Au sein du village de Bugeshi, à l’ouest du Rwanda, le calme règne, du moins en apparence. Dans la rue principale de la petite agglomération, un berger au chapeau couleur taupe foule la terre de ses bottes de pluie, les yeux rivés sur le sol. Un bâton dans sa main gauche accompagne le rythme de ses pas. Il progresse vers une dizaine de jeunes hommes qui entassent des pommes de terre dans de grands sacs de toile. Des gouttes de sueur perlent sur leur front malgré la fraîcheur de l’air. Le berger s’arrête, les observe quelques instants, puis passe son chemin. Soudain surgit une moto chevauchée par un militaire des forces rwandaises de défense. L’engin vrombit puis disparaît dans un nuage de fumée derrière un cabanon, qui paraît vide de prime abord. Un autre militaire au visage fermé y est installé, à l’abri d’un mur de bois. Cette construction sommaire constitue l’un des postes-frontières avec le Nord-Kivu, province de la République démocratique du Congo (RDC) voisine.

À Bugeshi se trouve Éric*, 46 ans. Des étincelles fusent de son atelier de menuiserie alors qu’il travaille à la soudure. Il soulève ses lunettes de chantier jaunes, les pose sur son front. « Nous sommes en sécurité ici, proclame-t-il, l’économie roule et notre pays nous protège. » Car si le calme est de mise dans ce village rwandais, à quelques kilomètres de là opèrent de nombreux groupes armés, dont le Mouvement du 23 Mars (M23), un groupe d’insurgés accusé de semer la terreur auprès des civils du Kivu et de mettre la province à sac. Apparue en 2012, cette rébellion a repris les armes fin 2021 après huit ans de sommeil (1).

« Derrière la ligne, c’est le bordel, mais nous ne voyons rien, c’est juste ce qu’on entend dans les médias », confirme Justine*. Alors que la quadragénaire prononce ces mots, une patrouille de six hommes armés de fusils d’assaut et d’antennes high-tech traverse le bourg dans un pick-up.

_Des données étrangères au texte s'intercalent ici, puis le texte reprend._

Lemma clean_step_name rooted acc c : name_component c → clean_step rooted acc c = c :: acc.
Proof.
  intros (H1 & H2 & H3 & _). unfold clean_step.
  by rewrite (proj2 (String.eqb_neq _ _) H1), (proj2 (String.eqb_neq _ _) H2), (proj2 (String.eqb_neq _ _) H3).
Qed.
Lemma clean_fold_names rooted l acc :
  Forall name_component l → foldl (clean_step rooted) acc l = rev l ++ acc.
Proof.
  intros Hl. revert acc. induction Hl as [|c l Hc _ IH]; intros acc; [done|].
  cbn [foldl rev]. by rewrite clean_step_name, IH, <- app_assoc by done.
Qed.
(** In a cleaned relative path ".." only stands at the front. *)
Lemma clean_fold_shape l acc n l' :
  acc = l' ++ replicate n ".." → Forall name_component l' → Forall (λ c, mem_byte "/" c = false) l →
  ∃ n l', foldl (clean_step false) acc l = l' ++ replicate n ".." ∧ Forall name_component l'.
Proof.
  intros Ha Hl' Hl. revert acc n l' Ha Hl'. induction Hl as [|c l Hc _ IH]; intros acc n l' -> Hl'; [by eauto|].
  cbn [foldl]. unfold clean_step at 2. destruct (String.eqb_spec c ""), (String.eqb_spec c "."); cbn [orb];
    try by eapply IH. destruct (String.eqb_spec c "..") as [->|].
  - destruct l' as [|d l']; cbn [app].
    + destruct n as [|n]; cbn [replicate]; [by apply (IH _ 1 []) | by apply (IH _ (S (S n)) [])].
    + apply Forall_cons in Hl' as [(_ & _ & Hd & _) Hl']. rewrite (proj2 (String.eqb_neq _ _) Hd). by eapply IH.
  - apply (IH _ n (c :: l')); [done|]. by constructor.
Qed.
Lemma clean_parts_shape s :
  IsAbs s = false → ∃ n l, clean_parts s = replicate n ".." ++ l ∧ Forall name_component l.
Proof.
  intros Ha. unfold clean_parts. rewrite Ha.
  destruct (clean_fold_shape (split s "/") [] 0 []) as (n & l & -> & Hl); [done|constructor| |].
  - apply Forall_forall. intros x. apply split_elem_no_sep.
  - exists n, (rev l). rewrite rev_app_distr. split; [|by apply Forall_rev].
    f_equal. clear. induction n as [|n IH]; [done|]. cbn [replicate rev]. rewrite IH.
    clear. induction n as [|n IH]; [done|]. cbn [replicate app]. by rewrite IH.
Qed.

(** A path of names is clean, and its components are what it was joined from. *)
Lemma join_not_abs l : Forall name_component l → IsAbs (join l "/") = false.
Proof.
  intros [|c l' (Hne & _ & _ & Hm) _]; [done|]. destruct c as [|a c]; [done|].
  unfold IsAbs. cbn [mem_byte] in Hm. apply orb_false_iff in Hm as [Ha _].
  destruct l'; cbn [join]; rewrite ?str_app_cons; cbn [has_prefix]; by rewrite Ascii.eqb_sym, Ha.
Qed.
Lemma clean_parts_join l : Forall name_component l → l ≠ [] → clean_parts (join l "/") = l.
Proof.
  intros Hl Hne. unfold clean_parts. rewrite join_not_abs by done.
  rewrite split_join; [|done|]; [|intros x Hx; rewrite Forall_forall in Hl; by apply Hl].
  rewrite clean_fold_names, app_nil_r by done. apply rev_involutive.
Qed.
Lemma Clean_join l : Forall name_component l → l ≠ [] → Clean (join l "/") = join l "/".
Proof.
  intros Hl Hne. unfold Clean. rewrite join_not_abs, clean_parts_join by done. by destruct l.
Qed.

(** ** The nodes *)

Abbreviation path := (list string) (only parsing).

(** [Special] is anything else (a device, a pipe), with what a read of it gives. *)
Inductive node :=
  | File (content : string) (mode : Z)
  | Dir
  | Symlink
  | Special (content : result string).

Definition is_dir (n : node) : bool := match n with Dir => true | _ => false end.
Definition is_symlink (n : node) : bool := match n with Symlink => true | _ => false end.
Definition is_regular (n : node) : bool := match n with File _ _ => true | _ => false end.
(** [info.Mode().Perm()]; read only of regular files. *)
Definition perm (n : node) : Z := match n with File _ m => Z.land m 511 | _ => 0%Z end.

Record project := mkProject {
  tree : gmap path node;
  faults : list io;
  names : list string;
  umask : Z;
}.
Definition set_tree (fs : project) (t : gmap path node) : project :=
  mkProject t (faults fs) (names fs) (umask fs).
Definition put (fs : project) (p : path) (n : node) : project := set_tree fs (<[p := n]> (tree fs)).

(** ** The monad *)

Definition M (A : Type) : Type := project → project * result A.
Definition ret {A} (a : A) : M A := λ fs, (fs, Ok a).
Definition fail {A} (e : error) : M A := λ fs, (fs, Err e).
Definition bind {A B} (m : M A) (k : A → M B) : M B := λ fs,
  match m fs with
  | (fs, Ok a) => k a fs
  | (fs, Err e) => (fs, Err e)
  end.
(** [if err != nil { return fmt.Errorf(...) }] around a call. *)
Definition wrap {A} (f : error → error) (m : M A) : M A := λ fs,
  match m fs with
  | (fs, Err e) => (fs, Err (f e))
  | r => r
  end.
Definition of_result {A} (r : result A) : M A := λ fs, (fs, r).
(** The error as a value. *)
Definition attempt {A} (m : M A) : M (result A) := λ fs, let '(fs, r) := m fs in (fs, Ok r).

Declare Scope project_scope.
Delimit Scope project_scope with project.
Notation "'let*' x ':=' m 'in' k" := (bind m (λ x, k))
  (at level 200, x name, m at level 100, k at level 200) : project_scope.
Notation "'do*' m 'in' k" := (bind m (λ _, k))
  (at level 200, m at level 100, k at level 200) : project_scope.
Open Scope project_scope.

Definition next_fault : M io := λ fs,
  match faults fs with
  | [] => (fs, Ok IoOk)
  | o :: more => (mkProject (tree fs) more (names fs) (umask fs), Ok o)
  end.
Definition get_tree : M (gmap path node) := λ fs, (fs, Ok (tree fs)).
Definition write_node (p : path) (n : node) : M unit := λ fs, (put fs p n, Ok tt).
Definition remove_node (p : path) : M unit := λ fs, (set_tree fs (delete p (tree fs)), Ok tt).

(** ** Calls *)

(** [None] is an error that [os.IsNotExist] accepts. *)
Definition lstat (p : path) : M (option node) :=
  let* o := next_fault in
  match io_error o with
  | Some e => fail e
  | None => let* t := get_tree in ret (t !! p)
  end.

Interrogée sur leur présence, Justine ne répond plus et regarde ses pieds. Au Rwanda, la discrétion est de mise. On redoute les espions. La raison ? Le pays de treize millions d’habitants est à nouveau mis en cause par l’Organisation des Nations unies (ONU) et la RDC pour son soutien au M23. Le président rwandais Paul Kagamé reproche, lui, au gouvernement congolais de M. Félix Tshisekedi d’épauler les Forces démocratiques de libération du Rwanda (FDLR), un groupe d’exilés rwandais accusé d’avoir participé au génocide de 1994.

Lire aussi « Dossier Rwanda, lumières sur un génocide », Le Monde diplomatique, mai 2021.

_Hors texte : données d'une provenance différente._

(* ===== verification/Upgrade.v ===== *)
(** * Upgrading the embedded runtime of a project

    Models src/internal/cli/upgrade.go and upgrade_baseline.go: the plan (a
    three-way comparison of every managed file with its baseline and its
    target), its application with backups, and the paths it may touch.
    encoding/json, git, the embedded sources, SHA-256 and the clock are
    parameters.  The lines printed for the user are left out. *)

From S2P Require Import Prelude GoStrings Os ProjectFs.

(** ** Data *)

Record upgradeManifest := mkManifest {
  um_Version : string;
  um_UpdatedAt : string;
  um_ProjectType : string;
  um_Architecture : string;
  um_Database : string;
  um_Features : list string;
  um_RuntimeFiles : gmap string string;
}.
Definition empty_manifest : upgradeManifest := mkManifest "" "" "" "" "" [] ∅.

Inductive action_status := StUpdate | StMerge | StConflict | StCurrent | StIgnore.
#[global] Instance action_status_dec : EqDecision action_status.
Proof. solve_decision. Defined.

Record upgradeFileAction := mkAction {
  ac_path : string;
  status : action_status;
  original : string;
  content : string;
  mode : Z;
  conflict : string;
  conflictTo : string;
}.
Record upgradeReport := mkReport {
  from : string;
  to : string;
  actions : list upgradeFileAction;
  artifactIgnore : option upgradeFileAction;
}.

La rivalité ne date pas d’hier. Entre 1998 et 2003, la deuxième guerre du Congo — aussi surnommée la première guerre mondiale africaine —, aurait fait 6 millions de morts. Le Rwanda en porterait en grande partie la responsabilité. Et de ce conflit ont découlé de multiples autres, qui ravagent toujours l’est de la RDC. Pour autant, selon Gauthier de Villers, réduire l’origine du chaos actuel à une guerre d’agression serait « une simplification abusive (2) ». Une chose est sûre, le conflit entre Hutus et Tutsis et le génocide de 1994 surdéterminent les relations que le Rwanda entretient avec les pays limitrophes.

Mais pour bien saisir la nature des rapports entre Kigali et Kinshasa, il faut faire un détour par l’Ouganda. La ville de Cyanika est située à la frontière avec ce pays, à environ 70 kilomètres au nord-est de Bugeshi. Des collines dessinent un paysage verdoyant. Safaris et randonnées sont prisés des touristes. Passé le poste, côté ougandais, les motos foncent, leurs conducteurs cheveux au vent, sans crainte. Mais au Rwanda, casques et limitations de vitesse sont de rigueur et toute infraction est sévèrement punie. Les deux pays n’ont de commun que leurs volcans et la brume qui les entoure. Si leurs relations n’ont cessé de se dégrader au cours de la période récente, elles n’ont pas toujours été tendues.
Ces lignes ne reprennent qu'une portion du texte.